→ TASK DIRECTIONS:
Draw out every line with the word "pose" from the listing below.

→ DATA UNDER STUDY:
━━━━━━

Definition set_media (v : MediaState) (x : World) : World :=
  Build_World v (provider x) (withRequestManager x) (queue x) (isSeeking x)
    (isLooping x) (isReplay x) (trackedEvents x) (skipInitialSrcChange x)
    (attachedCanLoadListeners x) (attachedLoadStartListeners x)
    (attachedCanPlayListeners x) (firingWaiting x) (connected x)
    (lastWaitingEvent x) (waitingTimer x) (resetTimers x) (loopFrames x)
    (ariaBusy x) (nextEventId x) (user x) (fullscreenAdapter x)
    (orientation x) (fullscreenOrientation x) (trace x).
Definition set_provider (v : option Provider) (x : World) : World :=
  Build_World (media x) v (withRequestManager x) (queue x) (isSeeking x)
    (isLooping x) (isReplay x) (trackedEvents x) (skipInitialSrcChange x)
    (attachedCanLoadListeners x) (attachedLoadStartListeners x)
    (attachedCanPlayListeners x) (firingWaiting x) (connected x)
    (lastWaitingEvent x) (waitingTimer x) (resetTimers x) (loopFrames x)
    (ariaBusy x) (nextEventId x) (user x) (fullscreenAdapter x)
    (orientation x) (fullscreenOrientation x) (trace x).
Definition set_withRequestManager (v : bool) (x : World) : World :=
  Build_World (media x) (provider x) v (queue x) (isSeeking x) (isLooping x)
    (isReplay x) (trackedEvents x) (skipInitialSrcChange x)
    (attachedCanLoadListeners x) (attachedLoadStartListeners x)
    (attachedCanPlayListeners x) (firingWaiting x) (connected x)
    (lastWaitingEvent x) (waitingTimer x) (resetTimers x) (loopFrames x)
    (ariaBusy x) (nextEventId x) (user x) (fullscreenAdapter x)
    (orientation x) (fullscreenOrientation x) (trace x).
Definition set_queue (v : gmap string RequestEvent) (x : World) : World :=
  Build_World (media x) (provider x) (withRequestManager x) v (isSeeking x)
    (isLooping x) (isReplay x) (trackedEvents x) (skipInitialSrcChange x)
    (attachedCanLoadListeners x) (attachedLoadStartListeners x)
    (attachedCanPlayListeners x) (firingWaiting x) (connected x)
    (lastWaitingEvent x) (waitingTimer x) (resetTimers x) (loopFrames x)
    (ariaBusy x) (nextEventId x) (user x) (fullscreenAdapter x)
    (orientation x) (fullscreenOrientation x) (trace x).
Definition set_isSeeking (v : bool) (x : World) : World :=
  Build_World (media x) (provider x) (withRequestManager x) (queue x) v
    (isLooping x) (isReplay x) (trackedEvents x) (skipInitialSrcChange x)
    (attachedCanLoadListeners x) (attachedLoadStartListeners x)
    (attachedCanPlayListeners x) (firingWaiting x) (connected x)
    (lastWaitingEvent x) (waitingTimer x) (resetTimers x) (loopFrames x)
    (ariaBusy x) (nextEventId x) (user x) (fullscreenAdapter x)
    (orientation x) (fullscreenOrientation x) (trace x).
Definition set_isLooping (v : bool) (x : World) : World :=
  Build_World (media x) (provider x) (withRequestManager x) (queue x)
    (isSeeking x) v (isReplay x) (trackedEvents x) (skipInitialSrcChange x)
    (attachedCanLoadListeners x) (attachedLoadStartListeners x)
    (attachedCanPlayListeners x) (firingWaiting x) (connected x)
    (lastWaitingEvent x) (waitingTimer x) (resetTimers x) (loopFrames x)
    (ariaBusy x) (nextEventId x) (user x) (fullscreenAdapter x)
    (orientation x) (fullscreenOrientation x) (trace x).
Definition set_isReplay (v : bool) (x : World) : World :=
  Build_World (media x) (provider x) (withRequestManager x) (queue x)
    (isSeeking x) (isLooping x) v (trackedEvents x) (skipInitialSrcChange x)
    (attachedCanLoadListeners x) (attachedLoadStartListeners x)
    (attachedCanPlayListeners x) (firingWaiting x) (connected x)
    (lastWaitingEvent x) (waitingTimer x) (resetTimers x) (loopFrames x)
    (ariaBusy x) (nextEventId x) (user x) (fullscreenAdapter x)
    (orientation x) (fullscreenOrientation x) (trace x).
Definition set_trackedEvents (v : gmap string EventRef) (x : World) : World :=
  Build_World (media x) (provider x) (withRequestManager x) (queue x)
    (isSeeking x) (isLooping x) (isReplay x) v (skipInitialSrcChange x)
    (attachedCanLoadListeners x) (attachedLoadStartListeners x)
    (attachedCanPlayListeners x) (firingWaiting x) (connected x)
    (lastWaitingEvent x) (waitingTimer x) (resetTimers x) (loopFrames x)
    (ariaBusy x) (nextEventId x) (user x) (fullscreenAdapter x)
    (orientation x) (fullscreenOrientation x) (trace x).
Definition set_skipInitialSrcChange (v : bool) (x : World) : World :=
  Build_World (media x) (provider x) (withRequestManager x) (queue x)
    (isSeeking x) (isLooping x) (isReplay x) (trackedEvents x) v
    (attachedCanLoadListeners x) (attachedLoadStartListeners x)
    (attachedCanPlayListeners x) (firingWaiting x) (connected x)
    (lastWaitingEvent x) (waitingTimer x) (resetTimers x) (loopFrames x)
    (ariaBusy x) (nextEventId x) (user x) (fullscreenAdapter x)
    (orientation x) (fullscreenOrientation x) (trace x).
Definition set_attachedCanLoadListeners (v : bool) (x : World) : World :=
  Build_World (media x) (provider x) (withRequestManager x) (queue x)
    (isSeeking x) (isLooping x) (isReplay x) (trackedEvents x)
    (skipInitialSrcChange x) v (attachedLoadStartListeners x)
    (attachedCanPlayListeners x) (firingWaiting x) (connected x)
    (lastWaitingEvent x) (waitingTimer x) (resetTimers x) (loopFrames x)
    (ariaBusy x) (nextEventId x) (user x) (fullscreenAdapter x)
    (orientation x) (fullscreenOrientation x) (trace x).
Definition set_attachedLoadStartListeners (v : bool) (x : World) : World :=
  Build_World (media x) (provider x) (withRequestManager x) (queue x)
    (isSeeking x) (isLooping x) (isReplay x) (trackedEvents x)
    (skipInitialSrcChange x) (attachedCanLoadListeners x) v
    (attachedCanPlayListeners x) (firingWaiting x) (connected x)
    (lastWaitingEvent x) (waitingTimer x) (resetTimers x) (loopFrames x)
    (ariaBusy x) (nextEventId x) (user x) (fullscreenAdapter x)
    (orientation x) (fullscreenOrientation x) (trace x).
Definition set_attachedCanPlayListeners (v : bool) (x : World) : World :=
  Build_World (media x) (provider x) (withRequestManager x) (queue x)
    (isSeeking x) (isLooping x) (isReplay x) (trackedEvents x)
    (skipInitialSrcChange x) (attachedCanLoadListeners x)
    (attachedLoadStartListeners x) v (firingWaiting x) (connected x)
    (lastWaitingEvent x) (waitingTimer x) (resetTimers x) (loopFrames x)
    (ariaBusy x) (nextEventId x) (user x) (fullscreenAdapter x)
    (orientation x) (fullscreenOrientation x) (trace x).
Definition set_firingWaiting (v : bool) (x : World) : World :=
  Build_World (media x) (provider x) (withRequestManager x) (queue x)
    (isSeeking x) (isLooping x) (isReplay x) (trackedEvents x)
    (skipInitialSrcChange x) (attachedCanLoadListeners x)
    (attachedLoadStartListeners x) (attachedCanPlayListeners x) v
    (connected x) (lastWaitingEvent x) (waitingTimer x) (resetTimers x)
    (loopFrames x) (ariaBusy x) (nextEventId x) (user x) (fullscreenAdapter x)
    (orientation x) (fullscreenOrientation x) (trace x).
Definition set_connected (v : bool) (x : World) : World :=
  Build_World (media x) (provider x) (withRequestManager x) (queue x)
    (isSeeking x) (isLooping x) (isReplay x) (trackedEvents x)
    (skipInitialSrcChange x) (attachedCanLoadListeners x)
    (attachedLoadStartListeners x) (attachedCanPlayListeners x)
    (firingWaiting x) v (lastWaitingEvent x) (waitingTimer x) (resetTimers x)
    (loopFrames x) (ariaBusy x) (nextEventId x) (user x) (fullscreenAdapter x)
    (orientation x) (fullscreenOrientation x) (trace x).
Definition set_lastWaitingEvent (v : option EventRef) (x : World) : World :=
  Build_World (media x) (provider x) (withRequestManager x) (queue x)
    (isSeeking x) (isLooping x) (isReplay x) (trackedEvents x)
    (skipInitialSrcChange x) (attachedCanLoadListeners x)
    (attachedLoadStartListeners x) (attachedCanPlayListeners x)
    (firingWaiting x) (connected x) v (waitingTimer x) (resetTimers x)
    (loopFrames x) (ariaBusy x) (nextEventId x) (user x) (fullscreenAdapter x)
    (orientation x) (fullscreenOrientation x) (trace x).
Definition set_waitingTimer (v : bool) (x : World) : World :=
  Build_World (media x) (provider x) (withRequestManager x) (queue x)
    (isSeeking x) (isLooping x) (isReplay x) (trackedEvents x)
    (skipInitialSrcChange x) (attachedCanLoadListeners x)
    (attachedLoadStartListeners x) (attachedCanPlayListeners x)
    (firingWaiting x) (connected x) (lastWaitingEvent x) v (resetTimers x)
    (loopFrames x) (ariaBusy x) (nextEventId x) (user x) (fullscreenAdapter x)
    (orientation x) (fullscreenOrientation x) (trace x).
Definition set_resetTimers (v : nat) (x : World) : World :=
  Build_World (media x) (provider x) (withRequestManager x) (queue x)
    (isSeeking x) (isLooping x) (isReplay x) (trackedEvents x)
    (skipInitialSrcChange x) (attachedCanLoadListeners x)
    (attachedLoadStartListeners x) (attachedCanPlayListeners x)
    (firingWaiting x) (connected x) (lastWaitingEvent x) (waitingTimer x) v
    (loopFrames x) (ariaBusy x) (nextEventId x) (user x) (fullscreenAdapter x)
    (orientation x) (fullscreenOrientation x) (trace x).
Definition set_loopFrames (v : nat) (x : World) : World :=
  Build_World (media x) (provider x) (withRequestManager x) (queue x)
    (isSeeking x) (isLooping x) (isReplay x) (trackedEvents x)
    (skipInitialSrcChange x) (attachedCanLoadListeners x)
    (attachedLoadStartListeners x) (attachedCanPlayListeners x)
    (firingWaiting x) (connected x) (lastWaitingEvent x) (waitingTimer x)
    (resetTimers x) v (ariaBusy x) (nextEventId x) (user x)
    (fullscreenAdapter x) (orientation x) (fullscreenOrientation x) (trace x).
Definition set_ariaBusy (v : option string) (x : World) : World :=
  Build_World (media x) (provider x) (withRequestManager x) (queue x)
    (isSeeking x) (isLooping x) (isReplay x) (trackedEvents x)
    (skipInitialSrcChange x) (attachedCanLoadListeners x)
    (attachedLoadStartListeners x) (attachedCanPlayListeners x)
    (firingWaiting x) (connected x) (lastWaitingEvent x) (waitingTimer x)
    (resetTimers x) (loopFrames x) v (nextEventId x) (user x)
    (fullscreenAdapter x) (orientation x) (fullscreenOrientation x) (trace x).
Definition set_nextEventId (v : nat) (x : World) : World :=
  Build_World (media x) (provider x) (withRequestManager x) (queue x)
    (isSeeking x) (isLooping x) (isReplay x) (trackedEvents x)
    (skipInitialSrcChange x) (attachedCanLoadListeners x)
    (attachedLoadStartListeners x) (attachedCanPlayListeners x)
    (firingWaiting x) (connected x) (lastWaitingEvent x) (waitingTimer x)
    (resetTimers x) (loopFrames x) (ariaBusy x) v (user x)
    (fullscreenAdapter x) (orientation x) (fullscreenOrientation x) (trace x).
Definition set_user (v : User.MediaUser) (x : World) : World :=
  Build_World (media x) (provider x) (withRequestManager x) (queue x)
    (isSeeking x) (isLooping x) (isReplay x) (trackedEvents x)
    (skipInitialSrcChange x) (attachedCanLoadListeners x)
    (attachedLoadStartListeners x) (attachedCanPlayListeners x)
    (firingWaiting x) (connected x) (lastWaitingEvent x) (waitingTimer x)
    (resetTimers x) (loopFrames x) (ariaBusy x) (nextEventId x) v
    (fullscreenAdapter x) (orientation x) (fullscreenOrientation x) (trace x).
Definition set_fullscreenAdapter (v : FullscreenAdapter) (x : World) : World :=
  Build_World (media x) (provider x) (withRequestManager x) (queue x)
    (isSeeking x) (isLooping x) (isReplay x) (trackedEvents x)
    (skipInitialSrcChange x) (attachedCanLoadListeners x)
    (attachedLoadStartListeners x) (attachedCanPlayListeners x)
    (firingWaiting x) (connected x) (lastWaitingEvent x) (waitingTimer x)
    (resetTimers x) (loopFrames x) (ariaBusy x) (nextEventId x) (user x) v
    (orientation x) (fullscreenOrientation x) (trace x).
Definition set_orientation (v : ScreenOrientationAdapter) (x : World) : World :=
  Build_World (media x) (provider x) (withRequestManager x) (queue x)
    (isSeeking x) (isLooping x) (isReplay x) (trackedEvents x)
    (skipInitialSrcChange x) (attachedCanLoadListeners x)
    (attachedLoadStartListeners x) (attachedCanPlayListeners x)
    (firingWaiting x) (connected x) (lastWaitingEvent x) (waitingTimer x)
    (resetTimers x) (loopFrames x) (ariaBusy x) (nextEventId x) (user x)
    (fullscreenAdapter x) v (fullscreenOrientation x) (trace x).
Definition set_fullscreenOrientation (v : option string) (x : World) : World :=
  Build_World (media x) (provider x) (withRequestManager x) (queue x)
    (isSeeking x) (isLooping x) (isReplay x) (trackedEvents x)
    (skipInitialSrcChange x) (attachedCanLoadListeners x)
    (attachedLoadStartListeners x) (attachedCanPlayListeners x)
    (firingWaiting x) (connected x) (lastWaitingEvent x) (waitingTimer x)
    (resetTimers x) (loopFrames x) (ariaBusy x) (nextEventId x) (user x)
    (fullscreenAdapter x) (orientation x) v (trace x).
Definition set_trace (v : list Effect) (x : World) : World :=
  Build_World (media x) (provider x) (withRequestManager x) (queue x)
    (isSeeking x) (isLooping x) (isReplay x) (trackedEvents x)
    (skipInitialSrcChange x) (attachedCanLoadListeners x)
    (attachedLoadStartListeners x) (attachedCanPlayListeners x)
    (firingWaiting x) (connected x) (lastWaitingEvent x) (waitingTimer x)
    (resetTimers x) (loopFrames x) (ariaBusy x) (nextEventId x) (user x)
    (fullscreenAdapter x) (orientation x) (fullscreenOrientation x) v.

━━━━━━

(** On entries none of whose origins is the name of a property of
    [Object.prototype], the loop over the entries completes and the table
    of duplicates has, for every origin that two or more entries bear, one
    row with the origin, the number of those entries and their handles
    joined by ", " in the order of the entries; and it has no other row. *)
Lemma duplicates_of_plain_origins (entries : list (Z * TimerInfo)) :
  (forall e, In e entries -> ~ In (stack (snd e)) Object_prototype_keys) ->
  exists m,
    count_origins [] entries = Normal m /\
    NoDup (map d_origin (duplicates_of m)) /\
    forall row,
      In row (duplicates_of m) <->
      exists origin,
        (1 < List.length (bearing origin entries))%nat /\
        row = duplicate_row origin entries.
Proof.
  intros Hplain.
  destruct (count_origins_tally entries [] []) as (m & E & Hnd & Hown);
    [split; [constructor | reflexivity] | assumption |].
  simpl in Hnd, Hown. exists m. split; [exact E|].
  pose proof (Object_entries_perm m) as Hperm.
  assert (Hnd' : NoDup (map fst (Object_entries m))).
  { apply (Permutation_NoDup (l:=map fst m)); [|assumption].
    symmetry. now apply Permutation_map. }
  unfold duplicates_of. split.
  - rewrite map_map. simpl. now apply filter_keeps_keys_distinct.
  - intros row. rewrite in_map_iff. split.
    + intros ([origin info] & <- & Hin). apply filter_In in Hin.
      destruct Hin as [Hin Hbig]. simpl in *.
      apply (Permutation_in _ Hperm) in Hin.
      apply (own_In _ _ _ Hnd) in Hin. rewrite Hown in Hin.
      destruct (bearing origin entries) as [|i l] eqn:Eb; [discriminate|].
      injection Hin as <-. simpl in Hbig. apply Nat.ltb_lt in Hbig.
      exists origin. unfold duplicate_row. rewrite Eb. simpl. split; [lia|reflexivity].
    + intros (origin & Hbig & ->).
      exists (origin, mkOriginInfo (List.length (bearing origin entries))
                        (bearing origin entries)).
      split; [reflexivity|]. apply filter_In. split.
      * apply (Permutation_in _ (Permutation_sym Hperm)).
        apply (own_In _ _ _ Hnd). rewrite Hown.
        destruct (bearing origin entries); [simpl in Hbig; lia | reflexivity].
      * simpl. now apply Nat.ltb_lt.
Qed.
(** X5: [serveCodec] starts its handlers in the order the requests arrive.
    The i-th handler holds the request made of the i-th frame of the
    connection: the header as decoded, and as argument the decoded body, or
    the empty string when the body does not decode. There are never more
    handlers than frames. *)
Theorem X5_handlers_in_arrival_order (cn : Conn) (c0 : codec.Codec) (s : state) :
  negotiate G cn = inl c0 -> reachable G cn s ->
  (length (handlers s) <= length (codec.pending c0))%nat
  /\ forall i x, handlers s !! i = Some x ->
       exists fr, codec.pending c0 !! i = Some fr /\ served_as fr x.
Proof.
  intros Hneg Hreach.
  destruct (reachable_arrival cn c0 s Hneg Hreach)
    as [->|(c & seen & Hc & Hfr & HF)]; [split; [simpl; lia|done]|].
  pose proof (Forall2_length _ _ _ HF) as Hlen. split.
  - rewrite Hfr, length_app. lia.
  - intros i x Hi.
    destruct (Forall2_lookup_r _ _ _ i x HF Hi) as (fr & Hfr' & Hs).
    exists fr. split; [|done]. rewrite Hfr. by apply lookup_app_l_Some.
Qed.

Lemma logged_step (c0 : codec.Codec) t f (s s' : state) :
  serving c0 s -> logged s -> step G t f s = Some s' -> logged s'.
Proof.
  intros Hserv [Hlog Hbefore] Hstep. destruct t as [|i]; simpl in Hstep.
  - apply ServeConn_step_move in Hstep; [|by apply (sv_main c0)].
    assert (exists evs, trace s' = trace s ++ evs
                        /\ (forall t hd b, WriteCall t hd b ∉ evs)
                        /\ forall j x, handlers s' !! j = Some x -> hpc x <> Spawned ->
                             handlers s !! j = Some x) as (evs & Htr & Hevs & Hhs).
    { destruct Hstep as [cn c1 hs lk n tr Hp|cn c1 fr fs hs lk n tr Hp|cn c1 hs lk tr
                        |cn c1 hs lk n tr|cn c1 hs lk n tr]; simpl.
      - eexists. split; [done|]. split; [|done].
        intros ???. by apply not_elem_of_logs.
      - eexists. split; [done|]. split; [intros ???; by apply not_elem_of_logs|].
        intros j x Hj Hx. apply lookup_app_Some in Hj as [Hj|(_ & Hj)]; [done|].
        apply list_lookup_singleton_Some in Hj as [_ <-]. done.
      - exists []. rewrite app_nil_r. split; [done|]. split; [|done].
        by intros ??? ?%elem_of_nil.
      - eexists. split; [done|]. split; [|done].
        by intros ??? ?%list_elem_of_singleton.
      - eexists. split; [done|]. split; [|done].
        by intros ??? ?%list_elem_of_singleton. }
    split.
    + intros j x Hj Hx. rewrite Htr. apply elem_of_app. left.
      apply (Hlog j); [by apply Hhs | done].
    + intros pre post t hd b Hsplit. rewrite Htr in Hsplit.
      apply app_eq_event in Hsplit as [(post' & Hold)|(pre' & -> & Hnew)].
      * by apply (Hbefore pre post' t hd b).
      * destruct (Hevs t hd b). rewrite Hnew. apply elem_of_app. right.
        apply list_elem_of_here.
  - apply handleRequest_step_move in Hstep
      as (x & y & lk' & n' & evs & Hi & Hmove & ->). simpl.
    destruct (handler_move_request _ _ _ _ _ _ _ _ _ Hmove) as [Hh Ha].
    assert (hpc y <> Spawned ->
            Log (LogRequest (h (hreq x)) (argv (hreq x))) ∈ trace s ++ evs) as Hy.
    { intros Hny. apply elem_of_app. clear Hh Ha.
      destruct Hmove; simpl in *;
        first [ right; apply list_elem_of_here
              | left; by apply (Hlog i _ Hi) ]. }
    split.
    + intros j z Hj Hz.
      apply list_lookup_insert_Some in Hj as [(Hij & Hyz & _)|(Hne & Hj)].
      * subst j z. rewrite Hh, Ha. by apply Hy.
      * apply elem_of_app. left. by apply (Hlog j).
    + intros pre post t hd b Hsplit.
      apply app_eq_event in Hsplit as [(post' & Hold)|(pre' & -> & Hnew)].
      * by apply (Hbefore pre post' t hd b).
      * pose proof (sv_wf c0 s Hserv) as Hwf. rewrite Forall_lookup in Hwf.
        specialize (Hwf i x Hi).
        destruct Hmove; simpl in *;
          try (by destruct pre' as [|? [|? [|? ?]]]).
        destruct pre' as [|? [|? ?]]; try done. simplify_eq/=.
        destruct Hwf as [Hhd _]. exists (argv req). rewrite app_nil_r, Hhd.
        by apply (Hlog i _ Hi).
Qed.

━━━━━━

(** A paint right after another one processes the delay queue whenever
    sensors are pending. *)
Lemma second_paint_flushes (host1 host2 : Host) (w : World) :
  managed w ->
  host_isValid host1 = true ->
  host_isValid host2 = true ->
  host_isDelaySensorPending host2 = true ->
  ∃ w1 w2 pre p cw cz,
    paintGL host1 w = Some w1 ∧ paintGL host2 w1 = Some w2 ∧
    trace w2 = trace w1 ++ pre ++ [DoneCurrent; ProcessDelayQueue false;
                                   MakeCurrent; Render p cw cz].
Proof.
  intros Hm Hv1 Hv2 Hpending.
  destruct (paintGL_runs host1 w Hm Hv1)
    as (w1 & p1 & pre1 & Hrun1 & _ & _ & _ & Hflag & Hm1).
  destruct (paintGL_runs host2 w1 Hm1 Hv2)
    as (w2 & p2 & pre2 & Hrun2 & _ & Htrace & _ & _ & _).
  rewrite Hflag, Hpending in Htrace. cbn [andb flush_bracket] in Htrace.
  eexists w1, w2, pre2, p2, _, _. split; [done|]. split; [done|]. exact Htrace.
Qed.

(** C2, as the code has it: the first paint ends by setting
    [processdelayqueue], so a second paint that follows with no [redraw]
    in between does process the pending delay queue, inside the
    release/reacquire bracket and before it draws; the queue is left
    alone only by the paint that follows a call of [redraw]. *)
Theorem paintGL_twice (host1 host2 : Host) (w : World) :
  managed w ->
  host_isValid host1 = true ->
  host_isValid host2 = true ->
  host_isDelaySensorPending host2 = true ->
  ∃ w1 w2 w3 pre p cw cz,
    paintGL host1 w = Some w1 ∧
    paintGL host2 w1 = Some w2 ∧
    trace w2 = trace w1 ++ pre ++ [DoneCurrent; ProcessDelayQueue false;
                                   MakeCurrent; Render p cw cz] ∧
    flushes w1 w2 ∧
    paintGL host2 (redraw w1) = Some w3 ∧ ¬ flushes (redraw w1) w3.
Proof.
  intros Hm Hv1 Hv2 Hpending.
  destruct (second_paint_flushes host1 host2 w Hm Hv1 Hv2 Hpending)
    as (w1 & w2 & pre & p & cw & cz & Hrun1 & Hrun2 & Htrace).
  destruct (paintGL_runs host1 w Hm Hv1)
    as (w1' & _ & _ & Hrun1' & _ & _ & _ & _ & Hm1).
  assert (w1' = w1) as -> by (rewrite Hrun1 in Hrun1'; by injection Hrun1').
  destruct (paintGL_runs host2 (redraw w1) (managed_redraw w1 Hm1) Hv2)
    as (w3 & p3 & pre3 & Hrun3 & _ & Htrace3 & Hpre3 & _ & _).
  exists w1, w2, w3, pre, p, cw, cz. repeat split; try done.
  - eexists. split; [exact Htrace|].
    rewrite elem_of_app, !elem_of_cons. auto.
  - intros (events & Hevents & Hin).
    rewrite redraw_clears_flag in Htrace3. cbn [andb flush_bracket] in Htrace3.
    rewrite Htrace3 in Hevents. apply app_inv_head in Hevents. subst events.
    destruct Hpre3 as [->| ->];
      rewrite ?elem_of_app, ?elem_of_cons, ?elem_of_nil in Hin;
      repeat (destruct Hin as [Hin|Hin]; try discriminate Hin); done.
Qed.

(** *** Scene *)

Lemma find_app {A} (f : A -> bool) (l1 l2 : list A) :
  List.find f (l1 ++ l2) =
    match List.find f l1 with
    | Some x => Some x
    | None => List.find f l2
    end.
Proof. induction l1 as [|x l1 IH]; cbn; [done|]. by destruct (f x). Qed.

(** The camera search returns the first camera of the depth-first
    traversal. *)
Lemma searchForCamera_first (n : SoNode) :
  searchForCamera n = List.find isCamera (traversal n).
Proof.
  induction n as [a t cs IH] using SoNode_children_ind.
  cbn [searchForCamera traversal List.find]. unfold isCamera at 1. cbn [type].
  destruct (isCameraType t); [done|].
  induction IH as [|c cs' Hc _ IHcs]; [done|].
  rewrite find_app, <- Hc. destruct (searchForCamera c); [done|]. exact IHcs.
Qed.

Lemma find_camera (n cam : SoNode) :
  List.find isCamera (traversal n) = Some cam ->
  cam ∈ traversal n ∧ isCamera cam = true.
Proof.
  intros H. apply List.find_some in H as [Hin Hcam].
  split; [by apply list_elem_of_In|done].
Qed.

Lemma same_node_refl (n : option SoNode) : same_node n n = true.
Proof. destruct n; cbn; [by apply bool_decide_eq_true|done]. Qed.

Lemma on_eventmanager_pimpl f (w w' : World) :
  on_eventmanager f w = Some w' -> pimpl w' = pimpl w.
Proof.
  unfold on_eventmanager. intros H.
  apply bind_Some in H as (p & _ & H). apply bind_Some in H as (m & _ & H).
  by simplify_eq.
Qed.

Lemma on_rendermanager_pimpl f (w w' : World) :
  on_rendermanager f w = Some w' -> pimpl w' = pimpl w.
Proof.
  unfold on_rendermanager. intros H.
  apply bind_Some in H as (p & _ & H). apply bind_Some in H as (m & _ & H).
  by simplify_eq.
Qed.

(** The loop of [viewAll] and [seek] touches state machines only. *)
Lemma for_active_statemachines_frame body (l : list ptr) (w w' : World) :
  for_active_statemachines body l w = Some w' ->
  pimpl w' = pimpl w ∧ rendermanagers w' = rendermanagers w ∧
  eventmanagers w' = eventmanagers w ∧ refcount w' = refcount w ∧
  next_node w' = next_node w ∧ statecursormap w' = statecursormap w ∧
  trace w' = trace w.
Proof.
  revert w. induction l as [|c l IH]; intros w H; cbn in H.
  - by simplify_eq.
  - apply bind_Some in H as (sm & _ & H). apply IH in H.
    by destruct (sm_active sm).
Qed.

━━━━━━

→ WORKED SOLUTION:
  pose proof (Object_entries_perm m) as Hperm.
  pose proof (Forall2_length _ _ _ HF) as Hlen. split.
      * pose proof (sv_wf c0 s Hserv) as Hwf. rewrite Forall_lookup in Hwf.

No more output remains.